**PROBLEM TO WORK ON:** Using the data that follows, return exactly the lines from the one that contains "StronglySorted bytes_lt run.*1" through the one that contains "rewrite fmap_cons in", ends included.
--------------------------------
Lemma fill_slots_overlay pending f keys i out slots misses pre :
  multi_get_overlay pending i keys = (out, slots, misses) → length pre = i →
  fill_slots (pre ++ out) (zip slots (f <$> misses)) =
  pre ++ ((λ k, match pending !! k with Some o => o | None => f k end) <$> keys).
Proof.
  revert i out slots misses pre. induction keys as [|key keys IH]; intros i out slots misses pre; cbn [multi_get_overlay].
  { by intros [= <- <- <-] _. }
  destruct (multi_get_overlay pending (i + 1) keys) as [[out' slots'] misses'] eqn:Hrec. rewrite fmap_cons.
  destruct (pending !! key) as [v|] eqn:Hkey; intros [= <- <- <-] Hpre.
  - rewrite (cons_middle v pre out'), app_assoc, (IH _ _ _ _ (pre ++ [v]) Hrec) by (rewrite length_app; cbn; lia).
    by rewrite <- app_assoc.
  - rewrite fmap_cons. cbn [zip_with fill_slots]. rewrite <- Hpre at 1. rewrite insert_app_r_alt by lia. rewrite Nat.sub_diag.
    cbn [insert list_insert]. rewrite (cons_middle (f key) pre out'), app_assoc, (IH _ _ _ _ (pre ++ [f key]) Hrec) by (rewrite length_app; cbn; lia).
    by rewrite <- app_assoc.
Qed.

Lemma merge_overlay_filter run p M :
  StronglySorted bytes_lt run.*1 → Forall (bytes_le p) run.*1 →
  merge_overlay run p M = apply_ops (filter (λ x, p `prefix_of` x.1) run) M.
Proof.
  revert M. induction run as [|[k o] run IH]; intros M Hs Hp; [done|].
  rewrite fmap_cons in Hs, Hp. apply StronglySorted_inv in Hs as [Hs He]. apply Forall_cons in Hp as [Hpe Hp].
  cbn [merge_overlay]. rewrite filter_cons. unfold starts_with. case_bool_decide as Hpre.
  - rewrite decide_True by done. destruct o; cbn [apply_ops]; by apply IH.
  - rewrite decide_False by done. by rewrite filter_none by by apply (no_prefix_after p k).
Qed.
--------------------------------
**YOUR RESPONSE:**
  StronglySorted bytes_lt run.*1 → Forall (bytes_le p) run.*1 →
  merge_overlay run p M = apply_ops (filter (λ x, p `prefix_of` x.1) run) M.
Proof.
  revert M. induction run as [|[k o] run IH]; intros M Hs Hp; [done|].
  rewrite fmap_cons in Hs, Hp. apply StronglySorted_inv in Hs as [Hs He]. apply Forall_cons in Hp as [Hpe Hp].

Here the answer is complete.